Work instruction: Look below for the line that has "(** [block_max_score] of". Set down the lines from there through the line that has "f4_mul idf tf_component.", exactly as written.

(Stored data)
☆ ☆ ☆

(* ===== verification/Bmw.v ===== *)
(** * Top-k scoring with block-max pruning (src/query/bmw.c, rust/src/scoring.rs)

    Single-term queries: the memtable is scored exhaustively, the segments block
    by block, and a block is skipped when its bound cannot enter the heap.
    Multi-term queries: WAND over the terms of each segment, with the block
    bounds as a second filter.  The functions follow the C ones; the segment is
    reached through the interface of SegmentScan, and the heap is that of TopK.

    The loops that are not structurally recursive take fuel; when it runs out the
    loop stops with [OUT_OF_FUEL], an error the code does not have, so that every
    theorem about a result also shows that the loop ends. *)
From S2P Require Import Prelude Postgres Float4 Fieldnorm TopK SegmentFormat Docmap.
From S2P Require Import SegmentScan Memtable.

Record TpBMWStats := mkBMWStats {
  blocks_scanned : Z;
  blocks_skipped : Z;
  memtable_docs : Z;
  segment_docs_scored : Z;
  docs_in_results : Z;
  seeks_performed : Z;
}.

Definition initial_stats : TpBMWStats := mkBMWStats 0 0 0 0 0 0.
Definition count_scanned (s : TpBMWStats) : TpBMWStats :=
  mkBMWStats (u64 (blocks_scanned s + 1)) (blocks_skipped s) (memtable_docs s)
    (segment_docs_scored s) (docs_in_results s) (seeks_performed s).
Definition count_skipped (s : TpBMWStats) : TpBMWStats :=
  mkBMWStats (blocks_scanned s) (u64 (blocks_skipped s + 1)) (memtable_docs s)
    (segment_docs_scored s) (docs_in_results s) (seeks_performed s).
Definition count_memtable (s : TpBMWStats) : TpBMWStats :=
  mkBMWStats (blocks_scanned s) (blocks_skipped s) (u64 (memtable_docs s + 1))
    (segment_docs_scored s) (docs_in_results s) (seeks_performed s).
Definition count_scored (s : TpBMWStats) : TpBMWStats :=
  mkBMWStats (blocks_scanned s) (blocks_skipped s) (memtable_docs s)
    (u64 (segment_docs_scored s + 1)) (docs_in_results s) (seeks_performed s).
Definition count_seek (s : TpBMWStats) : TpBMWStats :=
  mkBMWStats (blocks_scanned s) (blocks_skipped s) (memtable_docs s)
    (segment_docs_scored s) (docs_in_results s) (u64 (seeks_performed s + 1)).
Definition set_results (n : Z) (s : TpBMWStats) : TpBMWStats :=
  mkBMWStats (blocks_scanned s) (blocks_skipped s) (memtable_docs s)
    (segment_docs_scored s) n (seeks_performed s).

(** What the scoring loops update: the heap, and the statistics when the caller
    passes them. *)
Abbreviation scoring_state := (TpTopKHeap * option TpBMWStats)%type.

(** ** Block bounds *)

(** [block_max_score] of scoring.rs, on the maximal frequency and the fieldnorm
    a skip entry records. *)
Definition block_max_score (max_tf max_norm : Z) (idf k1 b avgdl : float4) : float4 :=
  let tf := f4_of_Z max_tf in
  let dl := f4_of_Z (decode_fieldnorm max_norm) in
  let len_norm := f4_add (f4_sub f4_one b) (f4_mul b (f4_div dl avgdl)) in
  let tf_component := f4_div (f4_mul tf (f4_add k1 f4_one)) (f4_add tf (f4_mul k1 len_norm)) in
  f4_mul idf tf_component.

Definition tp_compute_block_max_score (skip : TpSkipEntry) (idf k1 b avg_doc_len : float4)
    : float4 :=
  block_max_score (sk_block_max_tf skip) (sk_block_max_norm skip) idf k1 b avg_doc_len.

(** [tenant_avgdl], [tenant_idf] of scoring.rs *)
Definition tenant_avgdl (tenant_total_tokens tenant_num_docs : Z) : float4 :=
  if tenant_num_docs =? 0 then f4_of_Z 0
  else f4_div (f4_of_Z tenant_total_tokens) (f4_of_Z tenant_num_docs).

Definition tenant_idf (ln : float8 -> float8) (tenant_doc_freq tenant_total_docs : Z) : float4 :=
  calculate_idf ln (i32 tenant_doc_freq) (i32 tenant_total_docs).

(** ** Single-term scoring *)

Section Memtable.
Context `{ItemPointerOps} `{DsaAllocator} `{HashSeq}.
Context (k1 b avg_doc_len : float4) (tenant_id : Z).

(** The tenant filter on the posting at index [i]. *)
Definition other_tenant (postings : TpPostingData) (i : Z) : res bool :=
  match pd_tenant_ids postings with
  | Some ids =>
      if tenant_id =? 0 then Ok false
      else tid ← zread ids i; Ok (negb (tid =? tenant_id))
  | None => Ok false
  end.

(** [tp_source_get_doc_length], with the fallback for a missing entry. *)
Definition source_doc_length (source : TpDataSource) (ctid : ItemPointerData)
    : rst TpLocalIndexState Z :=
  doc_len ← get_doc_length source ctid;
  mret (if doc_len <=? 0 then 1 else doc_len).

(** [for (i = 0; i < postings->count; i++)] *)
Fixpoint score_memtable_postings (n : nat) (i : Z) (source : TpDataSource)
    (postings : TpPostingData) (idf : float4) (acc : scoring_state)
    : rst TpLocalIndexState scoring_state :=
  match n with
  | O => mret acc
  | S n' =>
      ctid ← rst_lift (zread (pd_ctids postings) i);
      tf ← rst_lift (zread (pd_frequencies postings) i);
      other ← rst_lift (other_tenant postings i);
      if (other : bool) then score_memtable_postings n' (i + 1) source postings idf acc
      else
        doc_len ← source_doc_length source ctid;
        let score := bm25_score idf tf doc_len k1 b avg_doc_len in
        let '(heap, stats) := acc in
        let heap1 := if tp_topk_dominated heap score then heap
                     else tp_topk_add_memtable heap ctid score in
        score_memtable_postings n' (i + 1) source postings idf (heap1, count_memtable <$> stats)
  end.

Definition score_memtable_single_term (acc : scoring_state) (term : list byte) (idf : float4)
    : rst TpLocalIndexState scoring_state :=
  source ← tp_memtable_source_create;
  postings ← get_postings source term;
  match postings with
  | None => mret acc
  | Some ps =>
      if pd_count ps =? 0 then mret acc
      else score_memtable_postings (Z.to_nat (pd_count ps)) 0 source ps idf acc
  end.
End Memtable.

Section SingleTerm.
Context {R : Type} `{SegmentAccess R} `{ItemPointerOps}.
(** [reader->root_block], and the parameters of the query. *)
Context (root_block : Z) (idf k1 b avg_doc_len : float4).
Context (tenant_id min_doc_id max_doc_id : Z).

(** The skip entries of a term, read in order. *)
Fixpoint read_skip_entries (de : TpDictEntry) (n : nat) (i : Z) : rst R (list TpSkipEntry) :=
  match n with
  | O => mret []
  | S n' =>
      skip ← tp_segment_read_skip_entry de i;
      rest ← read_skip_entries de n' (i + 1);
      mret (skip :: rest)
  end.
(* ===== verification/BmwSteps.v ===== *)
(** * The steps of WAND (src/query/bmw.c)

    The pivot, the seeks to it, the skip past blocks and the move past a document:
    what each does to the ordered array of terms (BmwOrder.progress), and by how
    much it advances. *)
From S2P Require Import Prelude Postgres Float4 Fieldnorm TopK SegmentFormat Compression Storage.
From S2P Require Import SegmentIO Docmap SegmentScan ScanFacts Memtable Bmw BmwSingle BmwTerms BmwOrder.

(** The sum of scores, in the order of the list. *)
Definition fsum (xs : list float4) : float4 := foldl f4_add (f4_of_Z 0) xs.

Lemma fsum_snoc xs x : fsum (xs ++ [x]) = f4_add (fsum xs) x.
Proof. unfold fsum. by rewrite foldl_app. Qed.

(** A sorted posting list is what is below the target, then what is not. *)
Lemma sorted_split target (l : list TpBlockPosting) :
  StronglySorted (fun p q => bp_doc_id p < bp_doc_id q) l ->
  l = filter (fun p => bp_doc_id p < target) l ++ filter (fun p => target <= bp_doc_id p) l.
Proof.
  induction 1 as [|p l Hs IH HF]; [done|]. rewrite !filter_cons.
  destruct (decide (bp_doc_id p < target)) as [L|L].
  - rewrite decide_False by lia. cbn [app]. by f_equal.
  - rewrite decide_True by lia. rewrite filter_none; cycle 1.
    { forall_lia HF. }
    cbn [app]. f_equal. symmetry. apply filter_all.
    forall_lia HF.
Qed.

Section Steps.
Context {R : Type} `{SegmentAccessLaws R} `{ItemPointerOps}.
Context (h : TpSegmentHeader) (s : list byte) (c : option (list Z * list Z)).
Context (blocks_of : TpDictEntry -> blocks).
Context (k1 b avg_doc_len : float4).

Abbreviation cur := term_current_doc_id.
Abbreviation rem := (remaining blocks_of).
Abbreviation ready := (term_ready s blocks_of k1 b avg_doc_len).
Abbreviation prog := (progress s blocks_of k1 b avg_doc_len).
Abbreviation meas := (measure blocks_of).
Abbreviation reads := (reads_segment h s c).

(** ** The pivot *)

Lemma count_at_doc_ok d terms : doc_sorted terms ->
  (forall ts, ts ∈ terms -> d <= cur ts) -> count_at_doc terms d = upto d terms.
Proof.
  unfold upto. induction 1 as [|t l Hs IH HF]; intros Hge; [done|].
  cbn [count_at_doc]. rewrite filter_cons. pose proof (Hge t ltac:(by left)).
  destruct (Z.eqb_spec (cur t) d) as [E|N].
  - rewrite decide_True by lia. cbn [length]. f_equal. apply IH. intros ts Hts. apply Hge. by right.
  - rewrite decide_False by lia. rewrite filter_none; [done|].
    forall_lia HF.
Qed.

(** The sum of the bounds of the first [i] terms does not exceed the threshold. *)
Definition below_bounds (terms : list TpTermState) (i : nat) (threshold : float4) : Prop :=
  i = 0%nat \/ f4_gt (fsum (ts_max_score <$> take i terms)) threshold = false.

(** The pivot term [i]: all terms before the pivot document are among the first
    [i], whose bounds do not exceed the threshold. *)
Definition pivot_at (terms : list TpTermState) (threshold : float4) (n : nat) (d : Z) : Prop :=
  n = upto d terms /\ d < UINT32_MAX /\ (0 < n)%nat /\
  exists i ts, terms !! i = Some ts /\ cur ts = d /\ (upto (d - 1) terms <= i)%nat /\
    below_bounds terms i threshold.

☆ ☆ ☆

Answer to the exercise:
(** [block_max_score] of scoring.rs, on the maximal frequency and the fieldnorm
    a skip entry records. *)
Definition block_max_score (max_tf max_norm : Z) (idf k1 b avgdl : float4) : float4 :=
  let tf := f4_of_Z max_tf in
  let dl := f4_of_Z (decode_fieldnorm max_norm) in
  let len_norm := f4_add (f4_sub f4_one b) (f4_mul b (f4_div dl avgdl)) in
  let tf_component := f4_div (f4_mul tf (f4_add k1 f4_one)) (f4_add tf (f4_mul k1 len_norm)) in
  f4_mul idf tf_component.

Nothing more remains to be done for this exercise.